III
III
DOS HOMBRES Y UN CADÁVER
Cayley se volvió con brusquedad.
—¿Puedo ayudarlo? —preguntó cortésmente Antonio.
—Ha ocurrido algo —dijo Cayley, cuya respiración era jadeante—. He oído un disparo… al menos, el ruido ha resonado como un disparo. Estaba en la biblioteca, no he podido darme cuenta… Y la puerta está cerrada con llave.
Tornó a sacudir el pestillo de la puerta, a hacerlo girar ruidosamente, gritando:
—¡Abre la puerta! Vamos, Marc, ¿qué significa esto? ¡Abre!
—No hay duda que la han cerrado voluntariamente —observó Antonio—. Entonces, ¿por qué habría de bastar, para que la abran, que lo pida usted?
Cayley lo miró, estupefacto; luego se volvió hacia la puerta.
—Habrá que hundirla —dijo, aplicando el hombro—. Ayúdeme.

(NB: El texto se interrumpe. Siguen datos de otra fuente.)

(** * Vote integrity of the talent-show voting system

    A shallow embedding of the vote-integrity logic of the repository:

    - the reference pseudocode of the two endpoints, [get_token] and
      [post_vote] (manage_workflow/updated_improved_design_v2.md, section 6);
    - the fragments of backend/main.py and backend/config.py quoted in
      manage_workflow/implementation_with_claude.md: [compute_fingerprint],
      the IP-change detection of the vote endpoint, the vote counts of the
      token response, and the [Settings];
    - the client: [isTokenExpired], [initializeToken] and [ensureValidToken]
      of frontend/src/services/tokenService.js and the votes-remaining
      computation of [initializeSession] in the App component.

    Times are integers ([Z]): seconds on the server, milliseconds on the
    client.  The clock, the random token generator and the rate limiter are
    readings supplied with each request. *)

From Stdlib Require Import ZArith Bool Lia.
From stdpp Require Import base tactics option list strings gmap relations.

Local Open Scope string_scope.
Local Open Scope Z_scope.

(** ** Settings (backend/config.py) *)

Record Settings := {
  MAX_VOTES_PER_DEVICE : nat;
  MAX_VOTES_PER_IP : nat;
  MAX_IP_CHANGES_ALLOWED : nat
}.

(** The defaults of the class [Settings]. *)
Definition settings : Settings :=
  {| MAX_VOTES_PER_DEVICE := 3; MAX_VOTES_PER_IP := 3;
     MAX_IP_CHANGES_ALLOWED := 1 |}.

(** ** Data model *)

(** A row of [vote_sessions], keyed by its unique fingerprint. *)
Record VoteSession := {
  votes_used : nat;
  ip_address : option string;
  is_suspicious : bool
}.

(** What is kept for a token: its fingerprint [fp] and its expiry [exp]. *)
Record TokenInfo := { fp : string; exp : Z }.

(** A row of [tokens]. *)
Record TokenRow := { tr_fingerprint : string; tr_token : string; tr_expires_at : Z }.

(** A row of [votes]; [ip_address] is the column the token endpoint
    counts on, null in a row that was given none. *)
Record Vote := {
  v_fingerprint : string;
  v_contestant : string;
  v_ip_address : option string
}.

(** A row of [ip_change_logs]; [old_ip] is nullable. *)
Record IPChangeLog := { l_fingerprint : string; old_ip : option string; new_ip : string }.

Record DB := {
  vote_sessions : gmap string VoteSession;
  tokens : list TokenRow;
  votes : list Vote;
  ip_change_logs : list IPChangeLog
}.

(** The cache maps a key to its value and to the time at which the key
    lapses ([cache.set(key, value, ttl)] at time [now] lapses at
    [now + ttl]). *)
Record Server := {
  db : DB;
  cache : gmap string (TokenInfo * Z)
}.

Definition empty_db : DB :=
  {| vote_sessions := ∅; tokens := []; votes := []; ip_change_logs := [] |}.

Definition empty_server : Server := {| db := empty_db; cache := ∅ |}.

(** ** The repository object [db] of the pseudocode *)

Definition find_session (d : DB) (fingerprint : string) : option VoteSession :=
  vote_sessions d !! fingerprint.

Definition new_session : VoteSession :=
  {| votes_used := 0; ip_address := None; is_suspicious := false |}.

Definition create_session (d : DB) (fingerprint : string) : DB :=
  {| vote_sessions := <[fingerprint := new_session]> (vote_sessions d);
     tokens := tokens d; votes := votes d; ip_change_logs := ip_change_logs d |}.

(** [db.save_token]: the mapping fingerprint -> (token, expires_at) is
    persisted, one current row per fingerprint. *)
Definition save_token (d : DB) (fingerprint token : string) (expires_at : Z) : DB :=
  {| vote_sessions := vote_sessions d;
     tokens := {| tr_fingerprint := fingerprint; tr_token := token;
                  tr_expires_at := expires_at |}
               :: filter (λ r, tr_fingerprint r ≠ fingerprint) (tokens d);
     votes := votes d; ip_change_logs := ip_change_logs d |}.

Fixpoint find_row (token : string) (rows : list TokenRow) : option TokenRow :=
  match rows with
  | [] => None
  | r :: rows' => if bool_decide (tr_token r = token) then Some r else find_row token rows'
  end.

Definition find_token (d : DB) (token : string) : option TokenInfo :=
  (λ r, {| fp := tr_fingerprint r; exp := tr_expires_at r |}) <$> find_row token (tokens d).

Definition has_voted (d : DB) (fingerprint contestant : string) : bool :=
  existsb (λ v, bool_decide (v_fingerprint v = fingerprint)
                && bool_decide (v_contestant v = contestant)) (votes d).

Definition total_votes (d : DB) (fingerprint : string) : nat :=
  length (filter (λ v, v_fingerprint v = fingerprint) (votes d)).

Definition insert_row (d : DB) (v : Vote) : DB :=
  {| vote_sessions := vote_sessions d; tokens := tokens d;
     votes := votes d ++ [v];
     ip_change_logs := ip_change_logs d |}.

(** [db.insert_vote(fingerprint, contestant)]: the row is given no
    address. *)
Definition insert_vote (d : DB) (fingerprint contestant : string) : DB :=
  insert_row d {| v_fingerprint := fingerprint; v_contestant := contestant;
                  v_ip_address := None |}.

Definition bump (s : VoteSession) : VoteSession :=
  {| votes_used := S (votes_used s); ip_address := ip_address s;
     is_suspicious := is_suspicious s |}.

Definition increment_votes_used (d : DB) (fingerprint : string) : DB :=
  {| vote_sessions := alter bump fingerprint (vote_sessions d);
     tokens := tokens d; votes := votes d; ip_change_logs := ip_change_logs d |}.

(** ** The cache *)

Definition cache_set (c : gmap string (TokenInfo * Z)) (now : Z)
    (key : string) (value : TokenInfo) (ttl : Z) : gmap string (TokenInfo * Z) :=
  <[key := (value, now + ttl)]> c.

Definition cache_get (c : gmap string (TokenInfo * Z)) (now : Z)
    (key : string) : option TokenInfo :=
  match c !! key with
  | Some (value, lapses) => if bool_decide (now < lapses) then Some value else None
  | None => None
  end.

Definition tok_key (token : string) : string := "tok:" ++ token.

(** ** Readings of a request *)

Record Env := {
  now_utc : Z;                         (* now_utc(), in seconds *)
  token_hex : string;                  (* what secrets.token_hex(16) draws *)
  too_many : string → string → bool    (* limiter.too_many(ip=, fp=) *)
}.

(** ** /token *)

Record TokenReply := { token : string; fingerprint : string; expires_at : Z }.

Section Endpoints.

(** [sha256]: the hexadecimal SHA-256 digest of a string, from hashlib. *)
Variable sha256 : string → string.

Definition get_token (st : Server) (e : Env) (visitor_id local_id ip ua : string)
    : TokenReply * Server :=
  let fingerprint := sha256 (visitor_id ++ local_id) in
  let d1 := match find_session (db st) fingerprint with
            | Some _ => db st
            | None => create_session (db st) fingerprint
            end in
  let token := token_hex e in
  let expires_at := now_utc e + 900 in
  let d2 := save_token d1 fingerprint token expires_at in
  let c2 := cache_set (cache st) (now_utc e) (tok_key token)
              {| fp := fingerprint; exp := expires_at |} 900 in
  ({| token := token; fingerprint := fingerprint; expires_at := expires_at |},
   {| db := d2; cache := c2 |}).

End Endpoints.

(** ** /vote *)

Inductive Outcome :=
  | Recorded (message : string)
  | InvalidToken          (* the assertion on the token fails *)
  | HTTP429
  | Duplicate
  | LimitReached.

(** [t = cache.get(key of token) or db.find_token(token)] *)
Definition token_record (st : Server) (now : Z) (token : string) : option TokenInfo :=
  match cache_get (cache st) now (tok_key token) with
  | Some t => Some t
  | None => find_token (db st) token
  end.

(** [t and t.exp > now_utc() and t.fp == fingerprint] *)
Definition validate_token (st : Server) (now : Z) (token fingerprint : string) : bool :=
  match token_record st now token with
  | Some t => bool_decide (now < exp t) && bool_decide (fp t = fingerprint)
  | None => false
  end.

(** The checks of [post_vote], in the order of the pseudocode; [None] when
    all of them pass. *)
Definition rejection (st : Server) (e : Env) (contestant fingerprint token ip : string)
    : option Outcome :=
  if negb (validate_token st (now_utc e) token fingerprint) then Some InvalidToken
  else if too_many e ip fingerprint then Some HTTP429
  else if has_voted (db st) fingerprint contestant then Some Duplicate
  else if bool_decide (3 ≤ total_votes (db st) fingerprint)%nat then Some LimitReached
  else None.

Definition record_vote (st : Server) (contestant fingerprint : string) : Server :=
  {| db := increment_votes_used (insert_vote (db st) fingerprint contestant) fingerprint;
     cache := cache st |}.

Definition post_vote (st : Server) (e : Env) (contestant fingerprint token ip : string)
    : Outcome * Server :=
  match rejection st e contestant fingerprint token ip with
  | Some err => (err, st)
  | None => (Recorded ("Vote recorded for " ++ contestant ++ "!"),
             record_vote st contestant fingerprint)
  end.

(** ** Fragments of backend/main.py *)

Section Fingerprint.

(** The hexadecimal SHA-256 digest of the UTF-8 encoding of a string:
    [hashlib.sha256(s.encode()).hexdigest()]. *)
Variable sha256 : string → string.

Definition compute_fingerprint (visitor_id local_id : string) : string :=
  sha256 visitor_id.

End Fingerprint.

(** [db.query(Vote).filter(Vote.ip_address == ip).count()] *)
Definition votes_from_ip (d : DB) (ip : string) : nat :=
  length (filter (λ v, v_ip_address v = Some ip) (votes d)).

Record TokenResponse := {
  r_token : string;
  r_fingerprint : string;
  r_expires_at : Z;
  r_votes_used : nat;
  r_votes_used_from_ip : nat
}.

(** The response of the token endpoint, for the loaded [session]. *)
Definition token_response (d : DB) (session : VoteSession) (ip : string)
    (token fingerprint : string) (expires_at : Z) : TokenResponse :=
  let votes_from_ip := votes_from_ip d ip in
  {| r_token := token; r_fingerprint := fingerprint; r_expires_at := expires_at;
     r_votes_used := votes_used session; r_votes_used_from_ip := votes_from_ip |}.

(** [db.query(IPChangeLog).filter(IPChangeLog.fingerprint == fingerprint).count()] *)
Definition ip_changes (d : DB) (fingerprint : string) : nat :=
  length (filter (λ l, l_fingerprint l = fingerprint) (ip_change_logs d)).

Definition flag (s : VoteSession) : VoteSession :=
  {| votes_used := votes_used s; ip_address := ip_address s; is_suspicious := true |}.

Definition mark_suspicious (d : DB) (fingerprint : string) : DB :=
  {| vote_sessions := alter flag fingerprint (vote_sessions d);
     tokens := tokens d; votes := votes d; ip_change_logs := ip_change_logs d |}.

Definition add_ip_change_log (d : DB) (fingerprint : string) (old : option string)
    (new : string) : DB :=
  {| vote_sessions := vote_sessions d; tokens := tokens d; votes := votes d;
     ip_change_logs := ip_change_logs d ++
       [{| l_fingerprint := fingerprint; old_ip := old; new_ip := new |}] |}.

—¿Por qué no prueba la ventana? —preguntó Antonio.
En el rostro de Cayley se pintó una verdadera expresión de estupor.
—La ventana… la ventana…
—Una ventana es mucho más fácil de forzar —explicó Antonio, sonriendo.
Muy sereno, perfectamente dueño de sí, se apoyaba en su bastón, de pie en medio del hall, pensando sin la menor duda que hacían mucho alboroto por nada. Verdad es que no había oído el disparo, al menos lo bastante distinto para haberlo advertido.
—La ventana… Sí, en efecto. ¡Si seré tonto! —balbuceó Cayley.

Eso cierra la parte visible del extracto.